- Provided records
- - - - -

(** The tree is found at its new place, ... *)
Lemma move_tree_new s : move_tree p q fs !! (q ++ s) = fs !! (p ++ s).
Proof.
  apply option_eq. intros n. rewrite move_tree_Some. split.
  - intros (k0 & Hk & Heq).
    destruct (rebase_cases p q k0) as [(s' & -> & E)|[Hn E]]; rewrite E in Heq.
    + by apply app_inv_head in Heq as ->.
    + subst. by rewrite Hq in Hk.
  - intros Hk. exists (p ++ s). by rewrite rebase_app.
Qed.

(** ... is gone from the old one, ... *)
Lemma move_tree_old s : ¬ q `prefix_of` (p ++ s) → move_tree p q fs !! (p ++ s) = None.
Proof.
  intros Hn. apply eq_None_not_Some. intros [n (k0 & Hk & Heq)%move_tree_Some].
  destruct (rebase_cases p q k0) as [(s' & -> & E)|[Hn' E]]; rewrite E in Heq.
  - apply Hn. exists s'. done.
  - subst. apply Hn'. by exists s.
Qed.

(** ... and everything else is as before. *)
Lemma move_tree_other k :
  ¬ p `prefix_of` k → ¬ q `prefix_of` k → move_tree p q fs !! k = fs !! k.
Proof.
  intros Hp Hnq. apply option_eq. intros n. rewrite move_tree_Some. split.
  - intros (k0 & Hk & Heq).
    destruct (rebase_cases p q k0) as [(s' & -> & E)|[Hn E]]; rewrite E in Heq; subst.
    + destruct Hnq. by exists s'.
    + done.
  - intros Hk. exists k. by rewrite rebase_other.
Qed.
End moving.

Lemma vacant_nothing_below fs q : vacant fs q → nothing_below fs q.
Proof. intros Hv k n Hk [[s ->] _]. by rewrite Hv in Hk. Qed.

Lemma wp_rename_dir (b : mode) p q fs (Q : result unit io_error → fsys → Prop) C :
  fs !! p = Some NDir → ¬ p `prefix_of` q → vacant fs q → fs !! parent q = Some NDir →
  Q (Ok tt) (move_tree p q fs) →
  (errors b = true → ∀ text, Q (Err (IoError OtherKind text)) fs) →
  (crashes b = true → C fs) →
  wp b (rename p q) fs Q C.
Proof.
  intros Hp Hpq Hv Hd HQ HE HC. eapply wp_atomic; eauto.
  pose proof (Hv []) as Hq. rewrite app_nil_r in Hq.
  unfold do_rename. rewrite Hp, decide_False by done.
  unfold is_file. rewrite Hq, decide_True by by apply vacant_nothing_below.
  rewrite (proj2 (is_dir_true _ _) Hd). by rewrite delete_id.
Qed.

(** ** Directory listings *)

Lemma elem_of_children fs p n : n ∈ children fs p ↔ is_Some (fs !! join p n).
Proof.
  unfold children. rewrite list_elem_of_omap. split.
  - intros ([q x] & Hq%elem_of_map_to_list & Hs).
    destruct (strip_prefix p q) as [[|a [|]]|] eqn:Hp; simplify_eq.
    apply strip_prefix_Some in Hp as ->. eauto.
  - intros [x Hx]. exists (join p n, x). split; [by apply elem_of_map_to_list|].
    unfold join. by rewrite strip_prefix_app.
Qed.

Lemma NoDup_omap_inj {A B} (f : A → option B) (l : list A) :
  (∀ x y z, x ∈ l → y ∈ l → f x = Some z → f y = Some z → x = y) →
  NoDup l → NoDup (omap f l).
Proof.
  intros Hinj Hnd. induction Hnd as [|x l Hx Hnd IH]; [constructor|].
  simpl. destruct (f x) as [z|] eqn:Hfx; [|apply IH; set_solver].
  constructor; [|apply IH; set_solver].
  intros (y & Hy & Hfy)%list_elem_of_omap. apply Hx.
  rewrite (Hinj x y z); [done|set_solver..|done|done].
Qed.

Lemma NoDup_children fs p : NoDup (children fs p).
Proof.
  apply NoDup_omap_inj; [|apply NoDup_map_to_list].
  intros [q1 x1] [q2 x2] n H1%elem_of_map_to_list H2%elem_of_map_to_list E1 E2.
  destruct (strip_prefix p q1) as [[|a1 [|]]|] eqn:Hp1; simplify_eq.
  destruct (strip_prefix p q2) as [[|a2 [|]]|] eqn:Hp2; simplify_eq.
  apply strip_prefix_Some in Hp1 as ->. apply strip_prefix_Some in Hp2 as ->.
  by simplify_eq.
Qed.

(** ** Changes below a directory *)

(** [fs'] agrees with [fs] outside the trees below [ps]. *)
Definition same_outside (ps : list path) (fs fs' : fsys) : Prop :=
  ∀ k, (∀ p, p ∈ ps → ¬ p `prefix_of` k) → fs' !! k = fs !! k.

Lemma same_outside_move p q fs :
  vacant fs q → same_outside [p; q] fs (move_tree p q fs).
Proof. intros Hq k Hk. apply move_tree_other; [done|apply Hk; set_solver..]. Qed.

Lemma same_outside_rename_file p q m c fs :
  same_outside [p; q] fs (<[q := NFile m c]> (delete p fs)).
Proof.
  intros k Hk. rewrite lookup_insert_ne, lookup_delete_ne; [done|..]; intros <-;
    [apply (Hk p)|apply (Hk q)]; (done || set_solver).
Qed.

Lemma same_outside_trans ps fs1 fs2 fs3 :
  same_outside ps fs1 fs2 → same_outside ps fs2 fs3 → same_outside ps fs1 fs3.
Proof. intros Hfs1 Hfs2 k Hk. by rewrite Hfs2, Hfs1. Qed.

Lemma same_outside_mono ps ps' fs fs' : ps ⊆ ps' → same_outside ps fs fs' → same_outside ps' fs fs'.
Proof. intros Hps Hs k Hk. apply Hs. intros p Hp. by apply Hk, Hps. Qed.

Lemma same_except_outside ps ps' fs fs' : ps ⊆ ps' → same_except ps fs fs' → same_outside ps' fs fs'.
Proof. intros Hps Hs k Hk. apply Hs. intros Hin. by apply (Hk k); [apply Hps|]. Qed.

Lemma same_outside_refl ps fs : same_outside ps fs fs.
Proof. by intros k _. Qed.

Lemma same_outside_insert p ps fs k n :
  p ∈ ps → p `prefix_of` k → same_outside ps fs (<[k := n]> fs).
Proof. intros Hp Hk k' Hk'. rewrite lookup_insert_ne; [done|]. intros <-. by apply (Hk' p). Qed.

Lemma same_outside_lookup q fs fs' k : same_outside [q] fs fs' → ¬ q `prefix_of` k → fs' !! k = fs !! k.
Proof. intros Hs Hk. apply Hs. by intros p ->%list_elem_of_singleton. Qed.

#[export] Hint Resolve same_outside_refl : nostdb.

(** Every directory above [p] is there. *)
Definition grounded (fs : fsys) (p : path) : Prop :=
  ∀ k, k ≠ [] → k `prefix_of` p → k ≠ p → fs !! k = Some NDir.

Lemma grounded_below q fs fs' : same_outside [q] fs fs' → grounded fs q → grounded fs' q.
Proof.
  intros Hs Hg k Hk Hpre Hne. rewrite (same_outside_lookup q fs); [by apply Hg|done|].
  intros Hq. apply Hne. by apply (anti_symm prefix).
Qed.

Lemma grounded_join fs g n : fs !! g = Some NDir → grounded fs g → grounded fs (join g n).
Proof.
  intros Hg Hgr k Hk Hpre Hne. destruct (decide (k = g)) as [->|Hng]; [done|]. apply Hgr; [done| |done].
  unfold join in *. destruct Hpre as [k' Hk']. destruct k' as [|x k' _] using rev_ind.
  - rewrite app_nil_r in Hk'. by subst.
  - rewrite app_assoc in Hk'. apply app_inj_tail in Hk' as [-> _]. by apply prefix_app_r.
Qed.

Section below.
Context (b : mode).
Implicit Types (fs : fsys) (C : fsys → Prop).

(** [create_dir_all] creates missing directories on the way and nothing else. *)
Definition adds_directories (p : path) (fs fs' : fsys) : Prop :=
  ∀ k, fs' !! k = fs !! k ∨ (k ≠ [] ∧ k `prefix_of` p ∧ fs !! k = None ∧ fs' !! k = Some NDir).

Lemma adds_directories_trans p fs1 fs2 fs3 :
  adds_directories p fs1 fs2 → adds_directories p fs2 fs3 → adds_directories p fs1 fs3.
Proof.
  intros H1 H2 k. destruct (H2 k) as [->|(? & ? & Hn & ?)]; [apply H1|].
  destruct (H1 k) as [Heq|(_ & _ & _ & ?)]; [|congruence]. right. rewrite <-Heq. done.
Qed.

Lemma wp_create_dirs_adds acc rest fs :
  wp b (create_dirs acc rest) fs
    (λ _, adds_directories (acc ++ rest) fs) (adds_directories (acc ++ rest) fs).
Proof.
  assert (∀ p fs, adds_directories p fs fs) as Hrefl by (by left).
  revert acc fs. induction rest as [|c rest IH]; intros acc fs; simpl; [by apply wp_ret|].
  assert (acc ++ c :: rest = join acc c ++ rest) as -> by (unfold join; by rewrite <-app_assoc).
  apply wp_bind, wp_query. destruct (is_dir fs (join acc c)); [apply IH|].
  apply wp_try, wp_syscall; [|done|done]. unfold do_create_dir, exists_.
  destruct (fs !! join acc c) as [n|] eqn:Hc; simpl; [done|].
  destruct (is_dir fs (parent (join acc c))); simpl; [|done].
  assert (adds_directories (join acc c ++ rest) fs (<[join acc c:=NDir]> fs)) as Hadd.
  { intros k. destruct (decide (k = join acc c)) as [->|];
      [right; rewrite lookup_insert_eq|left; by rewrite lookup_insert_ne].
    split_and!; [by destruct acc|by apply prefix_app_r|done|done]. }
  eapply wp_mono; [apply IH| |]; intros; by eapply adds_directories_trans.
Qed.

Lemma wp_create_dir_all_adds p fs :
  wp b (create_dir_all p) fs (λ _, adds_directories p fs) (adds_directories p fs).
Proof. apply (wp_create_dirs_adds []). Qed.

(** Below grounded directories only the tree is touched. *)
Lemma adds_directories_below q p fs fs' :
  grounded fs q → q `prefix_of` p → adds_directories p fs fs' → same_outside [q] fs fs'.
Proof.
  intros Hg Hq Ha k Hk. specialize (Hk q ltac:(by left)).
  destruct (Ha k) as [|(Hne & Hp & Hn & _)]; [done|]. exfalso.
  destruct (prefix_weak_total k q p) as [Hkq|?]; [done|done| |done].
  rewrite (Hg k) in Hn; [done|done|done|]. by intros ->.
Qed.

Lemma adds_directories_content p fs fs' k :
  adds_directories p fs fs' → content fs' k = content fs k.
Proof.
  intros Ha. unfold content. destruct (Ha k) as [->|(_ & _ & -> & ->)]; done.
Qed.

Lemma set_content_except p c fs : same_except [p] fs (set_content p c fs).
Proof. unfold set_content. repeat case_match; auto with nostdb. Qed.

Lemma open_create_except mode p fs : same_except [p] fs (do_open_create mode p fs).2.
Proof.
  unfold do_open_create, do_open_new. repeat case_match; simpl; auto with nostdb.
Qed.

(** [fs::write] changes its file only, and leaves the content when it succeeds. *)
Lemma wp_write_file mode p c fs :
  wp b (write_file mode p c) fs
    (λ r fs', same_except [p] fs fs' ∧ (r = Ok tt → content fs' p = Some c))
    (same_except [p] fs).
Proof.
  apply wp_bind, wp_umask. intros u.
  apply wp_try, wp_syscall; [|intros; split; [auto with nostdb|done]|auto with nostdb].
  pose proof (open_create_except (Z.land mode (Z.lnot u)) p fs) as Hopen.
  assert (∀ e fs', do_open_create (Z.land mode (Z.lnot u)) p fs = (Ok e, fs') → is_file fs' p = true)
    as Hfile.
  { unfold do_open_create, do_open_new, is_file. intros e fs'.
    destruct (fs !! p) as [[]|] eqn:Hp; simpl; intros Heq; simplify_eq; [by rewrite Hp|].
    unfold exists_ in Heq. rewrite Hp in Heq. case_match; simplify_eq. by rewrite lookup_insert_eq. }
  destruct (do_open_create (Z.land mode (Z.lnot u)) p fs) as [[[]|e] fs1] eqn:Ho; simpl; [|by split].
  specialize (Hfile _ _ eq_refl). simpl in Hopen.
  assert (∀ c', same_except [p] fs (set_content p c' (set_content p [] fs1))) as Hset.
  { intros c'. eapply same_except_trans; [|apply set_content_except].
    eapply same_except_trans; [exact Hopen|apply set_content_except]. }
  apply wp_syscall; simpl; [split; [apply Hset|]|intros _ n text; split; [apply Hset|done]|].
  - intros _. unfold is_file in Hfile. unfold set_content, content.
    destruct (fs1 !! p) as [[m c0|]|]; [|done..]. by rewrite !lookup_insert_eq.
  - intros _ n. apply Hset.
Qed.

Lemma same_except_below q p fs fs' : q `prefix_of` p → same_except [p] fs fs' → same_outside [q] fs fs'.
Proof.
  intros Hq Hs k Hk. apply Hs. intros ->%list_elem_of_singleton. by apply (Hk q); [left|].
Qed.

Lemma remove_paths_below q ks fs :
  Forall (prefix q) ks → same_outside [q] fs (remove_paths ks fs).
Proof.
  intros Hks k Hk. induction Hks as [|k' ks Hk' _ IH]; simpl; [done|].
  rewrite lookup_delete_ne; [done|]. intros ->. by apply (Hk q); [left|].
Qed.

Lemma tree_paths_below q fs : Forall (prefix q) (tree_paths q fs).
Proof.
  unfold tree_paths. destruct (is_dir fs q); [|done]. rewrite merge_sort_Permutation.
  apply Forall_forall. intros k Hk. by apply list_elem_of_filter in Hk as [? _].
Qed.

Lemma wp_remove_dir_all q fs :
  wp b (remove_dir_all q) fs (λ _, same_outside [q] fs) (same_outside [q] fs).
Proof.
  pose proof (tree_paths_below q fs) as Hall.
  apply wp_syscall.
  - destruct (fs !! q) as [[]|]; simpl; auto with nostdb. by apply remove_paths_below.
  - intros _ n _. by apply remove_paths_below, Forall_take.
  - intros _ n. by apply remove_paths_below, Forall_take.
Qed.
End below.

- - - - -

- Requirement
Extract the lines above, from the first one through the one containing "rewrite Hq in Hk.", and return only those, unchanged.

- Final answer
(** The tree is found at its new place, ... *)
Lemma move_tree_new s : move_tree p q fs !! (q ++ s) = fs !! (p ++ s).
Proof.
  apply option_eq. intros n. rewrite move_tree_Some. split.
  - intros (k0 & Hk & Heq).
    destruct (rebase_cases p q k0) as [(s' & -> & E)|[Hn E]]; rewrite E in Heq.
    + by apply app_inv_head in Heq as ->.
    + subst. by rewrite Hq in Hk.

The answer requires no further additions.